廣中さんに店名の由来を尋ねた時に、「Uluruという言葉には、中心とかおへそっていう意味があって、自分がお店を持って何をしたいかを考えた時に、ここを中心に自分のやりたい事を発信できればと思って名前を付けたんです」と言われていて。「食事」というのは毎日必ずあって、一番簡単に喜びや学びが得られて、幸せになれるものだと思うんです。廣中さんの「発信したい」という言葉にも現れていると思うんですが、その毎日、必ずある日常としての「食」を丁寧に表現されている印象が強くて。生産者と消費者という元々は近しい関係性だったものが、スーパーマーケットやオンラインショップの台頭でそこに在った温度や対話そして鮮度が失われていく中、Uluruを通して生産者さんとお客さんだったり、器の作家さんとお客さんだったりを繋げ、丁寧に想いを伝えられている。気付きや喜びは身近な生活の中にこそあって、このコロナ禍に於いてもその姿勢を崩さず「普段通り」をどうやったら提供できるんだろう?という事を考えられている姿がかっこ良いなと思いました。そしてコロナ禍に於いて、「お酒」や「飲食店」ばかりが悪のように扱われていましたが、Uluruに久しぶりに訪れると、お酒がある場所特有の心地よい空気に包まれていて、やっぱりお酒がある風景っていいなって再確認できました。
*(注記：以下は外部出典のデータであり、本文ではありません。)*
(** Recovery from a state where the catalog is still the old one. *)
Lemma recover_uncommitted d d' : phase d (catalog_at s0) -> d !! PRotation = Some jbytes ->
  triple True (at_disk d (catalog_at s0)) (resumeSeal (headerFor s0 id) (cs_Root s0) (old_summary s0 nodes)) (fun _ => at_disk d' (catalog_at s0)) stopped -> phase d' (catalog_at s0) ->
  triple True (at_disk d' (catalog_at s0)) (ensureNewActive (headerFor s0 nid)) (fun _ => at_disk (dsk None (Some jbytes) None (Some image1) None (Some image2)) (catalog_at s0)) stopped ->
  triple True (at_disk d (catalog_at s0)) recoverRotation (fun st o => st = snap1 /\ rotation_done o) stopped.
Proof.
  intros Hp Hd Hseal Hp' Hnew. unfold recoverRotation. apply take_snapshot. eapply step_seq; [apply (load_found _ _ Hp Hd)|]. intros found. apply triple_pre. intros o [Ho ->].
  apply (triple_from _ _ _ (at_disk d (catalog_at s0))); [intros ? <-; exact Ho|]. clear o Ho.
  rewrite (not_committed s0 nodes R). cbn [the_journal rj_BaseGeneration rj_StoreID rj_SegmentSize rj_Old rj_NewActive]. rewrite Z.ltb_irrefl, bool_decide_eq_true_2, Z.eqb_refl by reflexivity. cbn [negb orb].
  assert (Ei : ss_SegmentID (old_summary s0 nodes) = id) by (rewrite (old_summary_eq s0 nodes R); reflexivity). rewrite Ei, !Z.eqb_refl. cbn [negb orb].
  eapply step_seq; [exact Hseal|]. intros sg. apply step_point; [exact Hp'|]. eapply step_seq; [exact Hnew|]. intros ac. apply step_point; [apply ph_created|].
  eapply step_seq; [apply install_phase|]. intros st. apply triple_pre. intros o [Ho ->].
  apply (triple_from _ _ _ (at_disk (dsk None (Some jbytes) None (Some image1) None (Some image2)) (catalog_at snap1))); [intros ? <-; exact Ho|]. clear o Ho.
  eapply step_seq; [apply removeRotationJournal_phase|]. intros ?. apply triple_ret. auto.
Qed.

Lemma recover_committed : triple True (at_disk (dsk None (Some jbytes) None (Some image1) None (Some image2)) (catalog_at snap1)) recoverRotation (fun st o => st = snap1 /\ rotation_done o) stopped.
Proof.
  unfold recoverRotation. apply take_snapshot. eapply step_seq; [apply (load_found _ _ ph_committed); disk_at|]. intros found. apply triple_pre. intros o [Ho ->].
  apply (triple_from _ _ _ (at_disk (dsk None (Some jbytes) None (Some image1) None (Some image2)) (catalog_at snap1))); [intros ? <-; exact Ho|]. clear o Ho.
  rewrite (committed s0 nodes R). cbn [s1 rotated the_journal cs_Generation cs_StoreID cs_SegmentSize rj_BaseGeneration rj_StoreID rj_SegmentSize]. replace (_ <? _) with false by (symmetry; apply Z.ltb_ge; lia). rewrite bool_decide_eq_true_2, Z.eqb_refl by reflexivity. cbn [negb orb].
  apply (step_seq _ (fun _ => at_disk (dsk None (Some jbytes) None (Some image1) None (Some image2)) (catalog_at snap1))).
  - unfold verifyCommittedRotationFiles. cbn [rj_Old rj_NewActive the_journal]. rewrite sealed_ref_eq. assert (Ei : ss_SegmentID (old_summary s0 nodes) = id) by (rewrite (old_summary_eq s0 nodes R); reflexivity). rewrite Ei.
    change (headerFor snap1 id) with (headerFor s0 id). change (headerFor snap1 nid) with (headerFor s0 nid).
    eapply step_seq; [apply (openSealed_phase _ _ ph_committed); disk_at|]. intros sg. apply (triple_from _ _ _ (at_disk (dsk None (Some jbytes) None (Some image1) None (Some image2)) (catalog_at snap1))); [tauto|].
    apply step_point; [apply ph_committed|]. eapply step_seq; [apply (openActive_phase _ _ (cs_Root snap1) ph_committed); disk_at|]. intros [ac rp].
    apply (triple_from _ _ _ (at_disk (dsk None (Some jbytes) None (Some image1) None (Some image2)) (catalog_at snap1))); [tauto|]. apply last_step, ph_committed.
  - intros ?. eapply step_seq; [apply removeRotationJournal_phase|]. intros ?. apply triple_ret. auto.
Qed.

Lemma recoverRotation_phase d u : phase d u ->
  triple True (at_disk d u) recoverRotation (fun st o => st = s0 /\ unrotated o /\ d !! PRotation = None \/ st = snap1 /\ rotation_done o) stopped.
Proof.
  assert (W : forall d u, triple True (at_disk d u) recoverRotation (fun st o => st = snap1 /\ rotation_done o) stopped ->
    triple True (at_disk d u) recoverRotation (fun st o => st = s0 /\ unrotated o /\ d !! PRotation = None \/ st = snap1 /\ rotation_done o) stopped).
  { intros d' u' HW. eapply triple_weaken; [exact HW|auto| |auto]. intros x o Ho. auto. }
  intros [t|r Hr|c| | |].
  - unfold recoverRotation. apply take_snapshot. eapply step_seq; [apply (load_missing _ _ t (put PRotation None (put (PActive id) (Some image0) (put (PSealed id) None (put (PCreating nid) None (put (PActive nid) None d0)))))); [reflexivity|disk_at|apply ph_before|apply (ph_before None)]|].
    intros found. apply triple_pre. intros o [Ho ->]. apply triple_ret. intros ? <-. left. split; [reflexivity|]. split; [exact Ho|disk_at].
  - apply W, (recover_uncommitted _ (dsk None (Some jbytes) None (Some image1) None None) (ph_sealing r Hr)); [disk_at|apply (resumeSeal_sealing r _ Hr)|apply ph_sealed|apply ensureNewActive_missing].
  - apply W, (recover_uncommitted _ (dsk None (Some jbytes) None (Some image1) c None) (ph_sealed c)); [disk_at|apply (resumeSeal_sealed _ c None); [reflexivity|apply ph_sealed]|apply ph_sealed|apply ensureNewActive_missing].
  - apply W, (recover_uncommitted _ (dsk None (Some jbytes) None (Some image1) None (Some image2)) ph_created); [disk_at|apply (resumeSeal_sealed _ None (Some image2)); [reflexivity|apply ph_created]|apply ph_created|apply ensureNewActive_found].
  - apply W, recover_committed.
  - apply W. unfold recoverRotation. apply take_snapshot. eapply step_seq; [apply (load_missing _ _ None (put PRotation None (put (PActive id) None (put (PSealed id) (Some image1) (put (PCreating nid) None (put (PActive nid) (Some image2) d0)))))); [reflexivity|disk_at|apply ph_done|apply ph_done]|].
    intros found. apply triple_pre. intros o [Ho ->]. apply triple_ret. intros ? <-. auto.
Qed.

(** A new process on the files that a stopped one has left. *)
Definition restart (o : os mpath C) (faults : list fault) : os mpath C := mkOs (os_names o) (os_data o) (os_next o) faults (cp_Reload (os_user o)).

Lemma settled_stopped o : unrotated o \/ rotation_done o -> stopped o.
Proof. intros [Ho|Ho]; [exact (stopped_in _ _ _ (ph_before None) Ho)|exact (stopped_in _ _ _ ph_done Ho)]. Qed.
(* ===== verification/CatalogSpec.v ===== *)
(** * Theorems on the catalog's transitions

    A valid manifest gives the mapping store and the record log snapshots that
    they accept; the transitions keep the manifest valid, keep the identity of the
    store, move every watermark in one direction and never hand out a segment id
    twice; a segment is dropped only when it has no live record. *)
From S2P Require Import Prelude Bytes Addr RecordFormat RecordCodec MapNode MapSegment Catalog.

Definition data_u (s : DataSegmentSummary) : Prop :=
  is_u32 (ds_SegmentID s) /\ is_u32 (ds_ValidEnd s) /\ is_u64 (ds_RecordCount s) /\ is_u64 (ds_FirstAddr s) /\ is_u64 (ds_LastAddr s).
Definition map_u (s : MapSegmentSummary) : Prop := is_u32 (ms_SegmentID s) /\ is_u32 (ms_ValidEnd s).
Definition stats_u (s : SegmentStats) : Prop := is_u32 (sst_SegmentID s) /\ is_u64 (sst_LiveBytes s) /\ is_u64 (sst_LiveRecords s).

Definition limits_of (h : HardLimits) : list Z :=
  [hl_SegmentSize h; hl_MaxValueSize h; hl_MaxBatchBytes h; hl_MaxBatchMutations h; hl_MaxBatchConditions h; hl_MaxOpenBatches h; hl_MaxRecordLogPayload h; hl_IDReserveSize h; hl_BatchIDReserveSize h].

Record manifest_u (m : Manifest) : Prop := mkManifestU {
  mu_gen : is_u64 (mf_Generation m);
  mu_uuid : length (mf_StoreUUID m) = 16%nat /\ bytes_ok (mf_StoreUUID m);
  mu_log : length (mf_RecordLogID m) = 16%nat /\ bytes_ok (mf_RecordLogID m);
  mu_limits : Forall is_u64 (limits_of (mf_HardLimits m));
  mu_ids : is_u32 (mf_ActiveData m) /\ is_u32 (mf_NextData m) /\ is_u32 (mf_CompactionFloor m) /\ is_u32 (mf_ActiveMap m) /\ is_u32 (mf_NextMap m);
  mu_data : Forall data_u (mf_SealedData m);
  mu_map : Forall map_u (mf_SealedMap m);
  mu_root : is_u64 (mf_MappingRoot m) /\ is_u64 (mf_MappingEntryCount m) /\ is_u64 (mf_CoveredCommitSeq m);
  mu_pos : pos_u (mf_ReplayStart m);
  mu_high : is_u64 (mf_ReservedIDHigh m) /\ is_u64 (mf_ReservedBatchIDHigh m) /\ is_u64 (mf_IssuedBatchIDHighAtCut m);
  mu_open : Forall is_u64 (mf_OpenBatchIDsAtCut m);
  mu_stats : is_u64 (mf_StatsCoveredCommitSeq m) /\ Forall stats_u (mf_SegmentStats m);
}.

(** ** Reading [Validate] *)

Lemma Validate_ok m u : Validate m = Ok u -> manifest_ok m = true.
Proof. unfold Validate. now destruct (manifest_ok m). Qed.

(** What the theorems use of a valid segment size. *)
Lemma limits_size h : validateHardLimits h = true -> is_u64 (hl_SegmentSize h) ->
  64 + DenseNodeSize + 64 <= hl_SegmentSize h < two32 /\ Z.land (hl_SegmentSize h) 7 = 0 /\ 160 < hl_SegmentSize h.
Proof.
  intros E Hu. unfold validateHardLimits in E. bool_norm. change (RecordAlignment - 1) with 7 in *. unfold Addr.SegmentHeaderSize, Addr.SegmentFooterSize, MapSegment.SegmentHeaderSize, MapSegment.SegmentFooterSize, RecordHeaderSize, is_u64 in *. split; [lia|]. split; [assumption|lia].
Qed.

Lemma limits_payload h : validateHardLimits h = true -> is_u64 (hl_MaxRecordLogPayload h) ->
  0 < hl_MaxRecordLogPayload h < two32 /\ exists physical, PhysicalRecordSize (hl_MaxRecordLogPayload h) = Ok physical /\ physical <= hl_SegmentSize h - 64 - 64.
Proof.
  intros E Hu. unfold validateHardLimits in E. destruct (PutPayloadSize _); [|rewrite andb_false_r in E; discriminate]. destruct (DescriptorSize _); [|rewrite andb_false_r in E; discriminate].
  destruct (PhysicalRecordSize _) as [physical|]; [|rewrite andb_false_r in E; discriminate]. cbn [forallb] in E. bool_norm. unfold Addr.SegmentHeaderSize, Addr.SegmentFooterSize, is_u64 in *. split; [lia|]. exists physical. split; [reflexivity|lia].
Qed.

Record manifest_facts (m : Manifest) : Prop := mkFacts {
  mv_gen : mf_Generation m <> 0;
  mv_uuid : all_zero (mf_StoreUUID m) = false /\ all_zero (mf_RecordLogID m) = false;
  mv_ids : mf_ActiveData m <> 0 /\ mf_ActiveData m < mf_NextData m /\ mf_ActiveMap m <> 0 /\ mf_ActiveMap m < mf_NextMap m;
  mv_limits : validateHardLimits (mf_HardLimits m) = true;
  mv_data : validateDataSet m = true;
  mv_map : validateMapSet m = true;
  mv_lens : len (mf_SealedData m) <= maxManifestPayload / 32 /\ len (mf_SealedMap m) <= maxManifestPayload / 8 /\ len (mf_OpenBatchIDsAtCut m) <= maxManifestPayload / 8 /\ len (mf_SegmentStats m) <= maxManifestPayload / 24;
  mv_pos : LogPos_Valid (mf_ReplayStart m) = true;
}.

Lemma manifest_facts_of m : manifest_ok m = true -> manifest_facts m.
Proof. unfold manifest_ok. intros E. bool_norm. constructor; auto; repeat split; auto; lia. Qed.

(** ** The snapshots of a valid manifest *)

Lemma map_set_sealed st size next segs : forall p, map_set_ok (cs_ActiveSegment st) next size p segs = true -> cs_SegmentSize st = size -> 64 <= size < two32 ->
  0 <= p -> sealed_ok st p (map (fun s => mkSegmentRef (ms_SegmentID s) (ms_ValidEnd s)) segs) = true.
Proof.
  induction segs as [|s segs IH]; intros p E Hs Hb Hp; [reflexivity|]. cbn [map_set_ok map sealed_ok sr_SegmentID sr_ValidEnd] in *. apply andb_true_iff in E as [E Er]. rewrite (IH _ Er Hs Hb); [|bool_norm; lia].
  unfold MapSegment.SegmentFooterSize in *. rewrite Hs, andb_true_r. bool_norm. rewrite Z.mod_small in * by lia.
  rewrite negb_true_iff, !orb_false_iff, !Z.leb_gt, !Z.ltb_ge, negb_false_iff, Z.eqb_eq. repeat split; try assumption; lia.
Qed.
Profile 廣中 祐二 広島県広島市出身。幼少期より、父親の愛読する「クッキングパパ」の影響や、母親の料理のお手伝いをするのが好きで、料理に関心を持つ。中学の時に見たドキュメンタリー番組で、同級生の男の子が単身ウィーンに渡りパティシエの修行をする映像を見て、自分もパティシエになりたいと志す。高校卒業後、大阪の辻学園調理・製菓専門学校へ進学。卒業後は北浜にあるフレンチへと就職する。父親が病気を患った事をきっかけに退職し、地元広島に戻り、リストランテマリオに就職。その後、奥出雲ワイナリーに1年間住み込みで働き、上八丁掘にあるハナワインで7年勤め、独立。固定概念に捕らわれず、自由に好きな時間にお酒を飲んで欲しいという想いから、朝の9時からオープンする型にはまらないお店、「Uluru」をオープン。人とモノや人と人が自然に繋がり、生産者こそが日の目を浴びるべきだと考え、想いを丁寧にお皿に乗せて提供している。お店の中に新しく「Salad Uluru」をオープンさせるなど新しい挑戦を続けている。